═════ Data

(** * Identifying Musical Intervals: the round state machine of [script.js]

    A shallow embedding of the control plane of [src/script.js]: the pitch
    model and interval catalog, question generation, the asynchronous
    playback routine [playCurrentInterval] with its play tokens and its
    deferred enable-answers callback, answer handling and the score.

    Conventions of the embedding.
    - JavaScript numbers that hold integers (pitches, counters, tokens,
      indices) are [Z]; the one place where the 53-bit mantissa of a double
      matters, the increment of [lastPlayToken], is written out ([jsIncr]).
      The integers of the model are what the doubles hold as long as every
      value stays below 2^53 in magnitude; a statement about arithmetic on
      arbitrary pitches carries the bound it needs for that.
    - Times are exact rationals [Q] (seconds on the audio clock); the code
      computes them in doubles.
    - [Math.random()] is an argument [r : Q] of the function that calls it;
      its contract is [0 <= r < 1].  The product of a draw and a count is
      taken exactly; the code's product is rounded to a double, stays below
      the count, and can land in the next bucket for a draw within rounding
      of a bucket boundary.
    - An [async] function is cut at each [await]: the part up to the first
      [await] is a function on [State] that leaves a [Task] behind, and every
      later part is the continuation that runs when the task is resumed.
      Timers armed with [setTimeout] are kept in the state as well.
    - Writes to the DOM (feedback text, button marks, the mini keyboard, the
      score panel) are presentation only and are left out; audio commands
      and [console.warn] calls are kept as output logs.  The buttons that
      only open or close a dialog or download the scorecard reach none of
      the variables kept here and have no event.
    - What the presentation code computes is embedded as functions of its
      own, beside the machine: the root options of the settings form, the
      [disabled] flags of the controls, the drawing of the mini keyboard,
      and (module [Frame]) the height and scroll messages the embedded page
      posts to its parent. *)

From Stdlib Require Import ZArith QArith Qround Qabs Qminmax Lqa String Ascii
  List Bool Lia.
Import ListNotations.

Open Scope Z_scope.

(* ------------------------------------------------------------------ *)
(** ** JavaScript values, [String(v)] and [parseInt(s, 10)] *)

Module Js.

(** The values a settings field can hold.  [JNum z] is an integer-valued
    number; [String] prints it in plain decimal digits, which is what
    JavaScript does below [10^21] in absolute value. *)
Inductive Value :=
| JNum (z : Z)
| JNaN
| JStr (s : string)
| JUndefined
| JNull.

(** Result of [parseInt]: a finite integer, [NaN] or an infinity. *)
Inductive Number :=
| Finite (z : Z)
| NaN
| Infinite.

Definition digitChar (d : Z) : ascii := ascii_of_nat (48 + Z.to_nat d).

Definition digitValue (c : ascii) : option Z :=
  let n := Z.of_nat (nat_of_ascii c) in
  if (48 <=? n) && (n <=? 57) then Some (n - 48) else None.

Arguments digitChar : simpl never.
Arguments digitValue : simpl never.

(** Decimal digits of a non-negative integer, most significant first,
    pushed in front of [acc]. *)
Fixpoint digitsToString (fuel : nat) (n : Z) (acc : string) : string :=
  match fuel with
  | O => acc
  | S f =>
      let acc' := String (digitChar (n mod 10)) acc in
      if n / 10 =? 0 then acc' else digitsToString f (n / 10) acc'
  end.

Definition decimal (n : Z) : string :=
  digitsToString (S (Z.to_nat (Z.log2 n))) n EmptyString.

(** [Number::toString] on an integer. *)
Definition NumberToString (z : Z) : string :=
  if z <? 0 then String "-" (decimal (- z)) else decimal z.

(** [String(v)]. *)
Definition ToString (v : Value) : string :=
  match v with
  | JNum z => NumberToString z
  | JNaN => "NaN"
  | JStr s => s
  | JUndefined => "undefined"
  | JNull => "null"
  end.

(** White space skipped by [parseInt].  A character of a [string] stands
    for a code unit below 256; of StrWhiteSpaceChar that leaves TAB, LF, VT,
    FF, CR, SP and NBSP. *)
Definition isWhiteSpace (c : ascii) : bool :=
  let n := nat_of_ascii c in
  ((9 <=? n) && (n <=? 13))%nat || (n =? 32)%nat || (n =? 160)%nat.

Fixpoint trimStart (s : string) : string :=
  match s with
  | String c s' => if isWhiteSpace c then trimStart s' else s
  | EmptyString => s
  end.

(** Value of the longest prefix of decimal digits, continuing from [acc]. *)
Fixpoint parseDigits (acc : Z) (s : string) : Z :=
  match s with
  | String c s' =>
      match digitValue c with
      | Some d => parseDigits (acc * 10 + d) s'
      | None => acc
      end
  | EmptyString => acc
  end.

Definition startsWithDigit (s : string) : bool :=
  match s with
  | String c _ => match digitValue c with Some _ => true | None => false end
  | EmptyString => false
  end.

(** Integers from here on round to an infinite double. *)
Definition overflowBound : Z := 2 ^ 1024 - 2 ^ 970.

(** [Number.parseInt(s, 10)]: skip white space, read an optional sign, then
    the longest run of digits; [NaN] when there is no digit. *)
Definition parseInt10 (s : string) : Number :=
  let s1 := trimStart s in
  let '(sign, s2) :=
    match s1 with
    | String "-" r => (-1, r)
    | String "+" r => (1, r)
    | _ => (1, s1)
    end in
  if startsWithDigit s2 then
    let m := parseDigits 0 s2 in
    if overflowBound <=? m then Infinite else Finite (sign * m)
  else NaN.

(** [Array.prototype.slice(start, end)] on a list. *)
Definition slice {A : Type} (start end_ : Z) (l : list A) : list A :=
  let len := Z.of_nat (length l) in
  let rel i := if i <? 0 then Z.max (len + i) 0 else Z.min i len in
  let k := rel start in
  let final := rel end_ in
  firstn (Z.to_nat (final - k)) (skipn (Z.to_nat k) l).

(** [Math.round]: nearest integer, ties towards plus infinity. *)
Definition round (x : Q) : Z := Qfloor (x + (1 # 2)).

(** Doubles hold every integer up to [2^53]; [2^53 + 1] rounds back to
    [2^53], so [++n] stops growing there. *)
Definition maxExact : Z := 2 ^ 53.

Definition jsIncr (n : Z) : Z := if n <? maxExact then n + 1 else n.

End Js.

Import Js.

(* ------------------------------------------------------------------ *)
(** ** Constants, pitch model and interval catalog *)

Definition pcFromPitch (p : Z) : Z := Z.rem (Z.rem p 12 + 12) 12.

Definition octFromPitch (p : Z) : Z := p / 12.

Definition pitchFromPcOct (pc oct : Z) : Z := oct * 12 + pc.

Definition MIN_PITCH : Z := pitchFromPcOct 0 3.
Definition MAX_PITCH : Z := pitchFromPcOct 0 5.

Definition NOTE_PLAY_SEC : Q := 115 # 100.
Definition GAP_SEC : Q := 18 # 100.
Definition ROUND_START_DELAY_SEC : Q := 25 # 100.

Definition AUDIO_DIR : string := "audio".
Definition SND_CORRECT : string := "correct1.mp3".
Definition SND_INCORRECT : string := "incorrect1.mp3".

Definition PC_TO_STEM : list string :=
  ["c"; "csharp"; "d"; "dsharp"; "e"; "f"; "fsharp"; "g"; "gsharp"; "a";
   "asharp"; "b"]%string.

Definition PC_NAMES_SHARP : list string :=
  ["C"; "C#"; "D"; "D#"; "E"; "F"; "F#"; "G"; "G#"; "A"; "A#"; "B"]%string.

Definition PC_NAMES_FLAT : list string :=
  ["C"; "Db"; "D"; "Eb"; "E"; "F"; "Gb"; "G"; "Ab"; "A"; "Bb"; "B"]%string.

Record Interval := mkInterval {
  code : string;
  name : string;
  semitones : Z
}.

Definition IVL_ALL : list Interval :=
  [ mkInterval "m2" "minor second" 1;
    mkInterval "M2" "major second" 2;
    mkInterval "m3" "minor third" 3;
    mkInterval "M3" "major third" 4;
    mkInterval "P4" "perfect fourth" 5;
    mkInterval "A4/d5" "tritone" 6;
    mkInterval "P5" "perfect fifth" 7;
    mkInterval "m6" "minor sixth" 8;
    mkInterval "M6" "major sixth" 9;
    mkInterval "m7" "minor seventh" 10;
    mkInterval "M7" "major seventh" 11;
    mkInterval "P8" "perfect octave" 12 ].

(** Indexing an array or an object by an integer; [None] is [undefined]. *)
Definition index {A : Type} (l : list A) (i : Z) : option A :=
  if i <? 0 then None else nth_error l (Z.to_nat i).

Definition getStemForPc (pc : Z) : option string :=
  index PC_TO_STEM (Z.rem (pc + 12) 12).

Definition isAccidental (pc : Z) : bool :=
  existsb (Z.eqb pc) [1; 3; 6; 8; 10].

(** An [undefined] table entry is printed as the text "undefined". *)
Definition orUndefined (o : option string) : string :=
  match o with Some s => s | None => "undefined"%string end.

Definition pitchLabel (pitch : Z) : string :=
  let pc := pcFromPitch pitch in
  let oct := octFromPitch pitch in
  let sharp := (orUndefined (index PC_NAMES_SHARP pc) ++ NumberToString oct)%string in
  if negb (isAccidental pc) then sharp
  else (sharp ++ " / " ++ orUndefined (index PC_NAMES_FLAT pc) ++ NumberToString oct)%string.

Definition noteUrl (stem : string) (octaveNum : Z) : string :=
  (AUDIO_DIR ++ "/" ++ stem ++ NumberToString octaveNum ++ ".mp3")%string.

(* ------------------------------------------------------------------ *)
(** ** Session state *)

Record AnswerEvent := mkAnswerEvent {
  ev_ts : string;
  ev_root : string;
  ev_high : string;
  ev_interval : string;
  ev_guess : string;
  ev_correct : bool;
  ev_mode : string;
  ev_intervalCount : Value
}.

Record Score := mkScore {
  asked : Z;
  correct : Z;
  incorrect : Z;
  streak : Z;
  longest : Z;
  history : list AnswerEvent
}.

(** [fixedRootPitch] is an integer pitch: the form offers only the options
    [String(p)] for integers [p], which [parseInt] reads back as [p]. *)
Record Settings := mkSettings {
  intervalCount : Value;
  rootMode : string;
  fixedRootPitch : Z
}.

Record Question := mkQuestion {
  rootPitch : Z;
  highPitch : Z;
  interval : Interval
}.

(** What [loadPitchBuffer] resolves to; a decoded buffer is identified by
    the URL it was fetched from. *)
Record LoadResult := mkLoadResult {
  missingUrl : option string;
  buffer : option string;
  pitch : Z
}.

(** Commands sent to the audio layer, in the order they are issued. *)
Inductive AudioCmd :=
| StopUiSounds
| StopAllNotes (fadeSec : Q)
| PlayBufferWindowed (buf : string) (whenSec playSec fadeOutSec gain : Q)
| PlaySynthToneWindowed (p : Z) (whenSec playSec fadeOutSec gain : Q)
| PlayUiSound (filename : string).

(** A suspended [async] function, named after the [await] it waits at. *)
Inductive Task :=
| AwaitFrame
| AwaitResume (token : Z) (allowAnswerAfter : bool) (delaySec : Q)
| AwaitLoads (token : Z) (allowAnswerAfter : bool) (t0 : Q) (p1 p2 : Z).

(** A pending [setTimeout] of the enable-answers callback: the token the
    closure captured, the audio-clock time it was armed at and its delay. *)
Record Timer := mkTimer {
  tmToken : Z;
  tmArmedAt : Q;
  tmDelayMs : Z
}.

Record State := mkState {
  started : bool;
  canAnswer : bool;
  awaitingNext : bool;
  question : option Question;
  score : Score;
  settings : Settings;
  lastPlayToken : Z;
  synthFallbackWarned : bool;
  tasks : list Task;
  timers : list Timer;
  audioLog : list AudioCmd;
  warnLog : list string
}.

Definition set_started (v : bool) (st : State) : State :=
  mkState v (canAnswer st) (awaitingNext st) (question st) (score st)
    (settings st) (lastPlayToken st) (synthFallbackWarned st) (tasks st)
    (timers st) (audioLog st) (warnLog st).

Definition set_canAnswer (v : bool) (st : State) : State :=
  mkState (started st) v (awaitingNext st) (question st) (score st)
    (settings st) (lastPlayToken st) (synthFallbackWarned st) (tasks st)
    (timers st) (audioLog st) (warnLog st).

Definition set_awaitingNext (v : bool) (st : State) : State :=
  mkState (started st) (canAnswer st) v (question st) (score st)
    (settings st) (lastPlayToken st) (synthFallbackWarned st) (tasks st)
    (timers st) (audioLog st) (warnLog st).

Definition set_question (v : option Question) (st : State) : State :=
  mkState (started st) (canAnswer st) (awaitingNext st) v (score st)
    (settings st) (lastPlayToken st) (synthFallbackWarned st) (tasks st)
    (timers st) (audioLog st) (warnLog st).

Definition set_score (v : Score) (st : State) : State :=
  mkState (started st) (canAnswer st) (awaitingNext st) (question st) v
    (settings st) (lastPlayToken st) (synthFallbackWarned st) (tasks st)
    (timers st) (audioLog st) (warnLog st).

Definition set_settings (v : Settings) (st : State) : State :=
  mkState (started st) (canAnswer st) (awaitingNext st) (question st)
    (score st) v (lastPlayToken st) (synthFallbackWarned st) (tasks st)
    (timers st) (audioLog st) (warnLog st).

Definition set_lastPlayToken (v : Z) (st : State) : State :=
  mkState (started st) (canAnswer st) (awaitingNext st) (question st)
    (score st) (settings st) v (synthFallbackWarned st) (tasks st)
    (timers st) (audioLog st) (warnLog st).

Definition set_tasks (v : list Task) (st : State) : State :=
  mkState (started st) (canAnswer st) (awaitingNext st) (question st)
    (score st) (settings st) (lastPlayToken st) (synthFallbackWarned st) v
    (timers st) (audioLog st) (warnLog st).

Definition set_timers (v : list Timer) (st : State) : State :=
  mkState (started st) (canAnswer st) (awaitingNext st) (question st)
    (score st) (settings st) (lastPlayToken st) (synthFallbackWarned st)
    (tasks st) v (audioLog st) (warnLog st).

(** Issue one audio command. *)
Definition emit (c : AudioCmd) (st : State) : State :=
  mkState (started st) (canAnswer st) (awaitingNext st) (question st)
    (score st) (settings st) (lastPlayToken st) (synthFallbackWarned st)
    (tasks st) (timers st) (audioLog st ++ [c]) (warnLog st).

Definition suspend (t : Task) (st : State) : State :=
  set_tasks (tasks st ++ [t]) st.

Definition setTimeout (t : Timer) (st : State) : State :=
  set_timers (timers st ++ [t]) st.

══════════

Where does the string "jsIncr" occur in the data above? Copy every line that holds it.

      matters, the increment of [lastPlayToken], is written out ([jsIncr]).
Definition jsIncr (n : Z) : Z := if n <? maxExact then n + 1 else n.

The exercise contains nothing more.